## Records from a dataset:
(** * Churn-Retention-System: the scoring and streaming engine of server/index.js

    A shallow embedding of the server's pure core (feature extraction,
    logistic-regression training, scoring, windowed aggregation, alerts,
    dataset reload) together with the properties its specification states.

    Numbers.  A JavaScript number is modelled by [num]: [NaN], the two
    infinities, or a finite value carried as an exact rational.  The special
    values follow IEEE 754 / ECMAScript ([0/0 = NaN], [x/0 = ±Infinity],
    [Infinity - Infinity = NaN], every comparison with [NaN] is false, ...).
    An arithmetic result overflows to an infinity where binary64 does, from
    [2^1024 - 2^970] on in magnitude; below that it is carried exactly: the
    rounding of binary64 to 53 significant bits and the sign of zero are not
    represented.

    Strings.  A JavaScript string is a [string] of 8-bit code units.

    Built-ins whose result is implementation-approximated or whose grammar is
    outside the program ([Math.exp], [Math.sqrt] away from their special
    cases, [Number(string)], number-to-text conversion, the clock) are
    parameters of the development. *)

From Stdlib Require Import QArith Qround Qabs Qpower ZArith Lia Lqa.
From Stdlib Require Import String Ascii DecimalString List Sorting.Sorted Permutation.
From stdpp Require Import base option list gmap strings.

Local Open Scope Z_scope.

(** ** JavaScript numbers *)

Module JsNum.

Inductive num : Type :=
| NaN
| NInf
| Fin (q : Q)
| PInf.

Definition ofNat (n : nat) : num := Fin (inject_Z (Z.of_nat n)).

(** [Number.isFinite] *)
Definition isFinite (x : num) : bool :=
  match x with Fin _ => true | _ => false end.

(** ToBoolean on a number: [NaN] and zero are falsy. *)
Definition truthy (x : num) : bool :=
  match x with
  | NaN => false
  | Fin q => negb (Qeq_bool q 0)
  | _ => true
  end.

Definition Qltb (a b : Q) : bool := negb (Qle_bool b a).

Definition neg (x : num) : num :=
  match x with
  | NaN => NaN
  | NInf => PInf
  | PInf => NInf
  | Fin q => Fin (- q)
  end.

(** An infinity carrying the sign of [q] (zero counts as positive);
    [flip] reverses it. *)
Definition signedInf (flip : bool) (q : Q) : num :=
  if xorb flip (Qltb q 0) then NInf else PInf.

(** The least magnitude that binary64 rounds to an infinity: half an ulp
    above the largest finite double, [2^1024 - 2^970]. *)
Definition overflowAt : Q := inject_Z (2 ^ 1024 - 2 ^ 970).

(** The number an arithmetic operation yields for the exact result [q]:
    the infinity of its sign from the overflow threshold on, [q] below. *)
Definition fin (q : Q) : num :=
  if Qle_bool overflowAt (Qabs q) then signedInf false q else Fin q.

Arguments fin : simpl never.

Definition add (x y : num) : num :=
  match x, y with
  | NaN, _ | _, NaN => NaN
  | PInf, NInf | NInf, PInf => NaN
  | PInf, _ | _, PInf => PInf
  | NInf, _ | _, NInf => NInf
  | Fin a, Fin b => fin (a + b)
  end.

Definition sub (x y : num) : num := add x (neg y).

Definition mul (x y : num) : num :=
  match x, y with
  | NaN, _ | _, NaN => NaN
  | Fin a, Fin b => fin (a * b)
  | PInf, PInf | NInf, NInf => PInf
  | PInf, NInf | NInf, PInf => NInf
  | PInf, Fin q | Fin q, PInf => if Qeq_bool q 0 then NaN else signedInf false q
  | NInf, Fin q | Fin q, NInf => if Qeq_bool q 0 then NaN else signedInf true q
  end.

Definition div (x y : num) : num :=
  match x, y with
  | NaN, _ | _, NaN => NaN
  | Fin a, Fin b =>
      if Qeq_bool b 0
      then (if Qeq_bool a 0 then NaN else signedInf false a)
      else fin (a / b)
  | Fin _, _ => Fin 0
  | PInf, Fin q => signedInf false q
  | NInf, Fin q => signedInf true q
  | _, _ => NaN
  end.

(** [x ** 2] *)
Definition sqr (x : num) : num := mul x x.

(** [x < y]; false as soon as one side is [NaN]. *)
Definition ltb (x y : num) : bool :=
  match x, y with
  | NaN, _ | _, NaN => false
  | _, NInf => false
  | NInf, _ => true
  | PInf, _ => false
  | _, PInf => true
  | Fin a, Fin b => Qltb a b
  end.

(** [x <= y] *)
Definition leb (x y : num) : bool :=
  match x, y with
  | NaN, _ | _, NaN => false
  | NInf, _ => true
  | _, NInf => false
  | _, PInf => true
  | PInf, _ => false
  | Fin a, Fin b => Qle_bool a b
  end.

Definition gtb (x y : num) : bool := ltb y x.
Definition geb (x y : num) : bool := leb y x.

(** [x === y] on numbers. *)
Definition eqb (x y : num) : bool :=
  match x, y with
  | NInf, NInf | PInf, PInf => true
  | Fin a, Fin b => Qeq_bool a b
  | _, _ => false
  end.

(** [Math.max(x, y)] and [Math.min(x, y)]: [NaN] as soon as one argument is. *)
Definition max (x y : num) : num :=
  match x, y with
  | NaN, _ | _, NaN => NaN
  | _, _ => if ltb x y then y else x
  end.

Definition min (x y : num) : num :=
  match x, y with
  | NaN, _ | _, NaN => NaN
  | _, _ => if ltb y x then y else x
  end.

(** [Math.abs] *)
Definition abs (x : num) : num :=
  match x with
  | NaN => NaN
  | NInf | PInf => PInf
  | Fin q => Fin (Qabs q)
  end.

(** [Math.round]: the nearest integer, ties towards +Infinity. *)
Definition round (x : num) : num :=
  match x with
  | Fin q => Fin (inject_Z (Qfloor (q + (1 # 2))))
  | _ => x
  end.

(** [Number(x.toFixed(d))].  [toFixed] picks the integer [n] with [n / 10^d]
    closest to [|x|], the larger one on a tie, and keeps the sign; from
    [10^21] on, and on the non-finite values, the text is that of [x] itself,
    which [Number] reads back as [x]. *)
Definition pow10 (d : nat) : Z := 10 ^ Z.of_nat d.

Definition fixedDigits (d : nat) (q : Q) : Z :=
  Qfloor (Qabs q * inject_Z (pow10 d) + (1 # 2)).

Definition toFixed (d : nat) (x : num) : num :=
  match x with
  | Fin q =>
      if Qle_bool (inject_Z (10 ^ 21)) (Qabs q) then x
      else
        let n := fixedDigits d q in
        Fin (inject_Z (if Qltb q 0 then - n else n) / inject_Z (pow10 d))
  | _ => x
  end.

(** Equality up to the value of the rational, for reading results. *)
Definition same (x y : num) : bool :=
  match x, y with
  | NaN, NaN => true
  | _, _ => eqb x y
  end.

End JsNum.

Import JsNum.

Declare Scope num_scope.
Delimit Scope num_scope with num.
Bind Scope num_scope with num.
Infix "+" := add : num_scope.
Infix "-" := sub : num_scope.
Infix "*" := mul : num_scope.
Infix "/" := div : num_scope.
Infix "<?" := ltb : num_scope.
Infix "<=?" := leb : num_scope.
Infix ">?" := gtb : num_scope.
Infix ">=?" := geb : num_scope.

(** ** JavaScript strings *)

Module JsStr.

(** WhiteSpace and LineTerminator code units below 256. *)
Definition isWhite (c : ascii) : bool :=
  let n := nat_of_ascii c in
  ((9 <=? n)%nat && (n <=? 13)%nat) || (n =? 32)%nat || (n =? 160)%nat.

Fixpoint dropWhite (l : list ascii) : list ascii :=
  match l with
  | c :: r => if isWhite c then dropWhite r else l
  | [] => []
  end.

(** [String.prototype.trim] *)
Definition trim (s : string) : string :=
  string_of_list_ascii
    (rev (dropWhite (rev (dropWhite (list_ascii_of_string s))))).

Definition lowerChar (c : ascii) : ascii :=
  let n := nat_of_ascii c in
  if ((65 <=? n)%nat && (n <=? 90)%nat)
     || ((192 <=? n)%nat && (n <=? 222)%nat && negb (n =? 215)%nat)
  then ascii_of_nat (n + 32)
  else c.

(** [String.prototype.toLowerCase] *)
Definition toLowerCase (s : string) : string :=
  string_of_list_ascii (map lowerChar (list_ascii_of_string s)).

(** [String(v)] for a value that is a string or [undefined]. *)
Definition String_ (v : option string) : string :=
  match v with Some s => s | None => "undefined" end.

(** [v || d] for a value that is a string or [undefined]. *)
Definition orElse (v : option string) (d : string) : string :=
  match v with
  | Some s => if decide (s = EmptyString) then d else s
  | None => d
  end.

(** The decimal text of an array index or a length. *)
Definition ofNat (n : nat) : string :=
  NilZero.string_of_uint (Nat.to_uint n).

End JsStr.

Import JsStr.

(** [arr[j]] read inside arithmetic: out of range gives [undefined], which
    arithmetic turns into [NaN]. *)
Definition at_ (l : list num) (j : nat) : num := default NaN (l !! j).

(** ** Data model *)

Abbreviation RawRecord := (gmap string string).

Module FeatureDef.
Record t : Type := mk { key : string; name : string; type : string }.
End FeatureDef.

Module ModelRow.
Record t : Type := mk {
  id : string;
  state : string;
  platform : string;
  tier : string;
  actualChurn : num;
  minutes : num;
  serviceCalls : num;
  interactionPulse : num;
  raw : RawRecord
}.
End ModelRow.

## TASK DESCRIPTION:
From the first line of the records above down to the line containing "infinities, or a", repeat each line exactly as written. Include both of those lines and add nothing.

## THE COMPLETED TASK:
(** * Churn-Retention-System: the scoring and streaming engine of server/index.js

    A shallow embedding of the server's pure core (feature extraction,
    logistic-regression training, scoring, windowed aggregation, alerts,
    dataset reload) together with the properties its specification states.

    Numbers.  A JavaScript number is modelled by [num]: [NaN], the two
    infinities, or a finite value carried as an exact rational.  The special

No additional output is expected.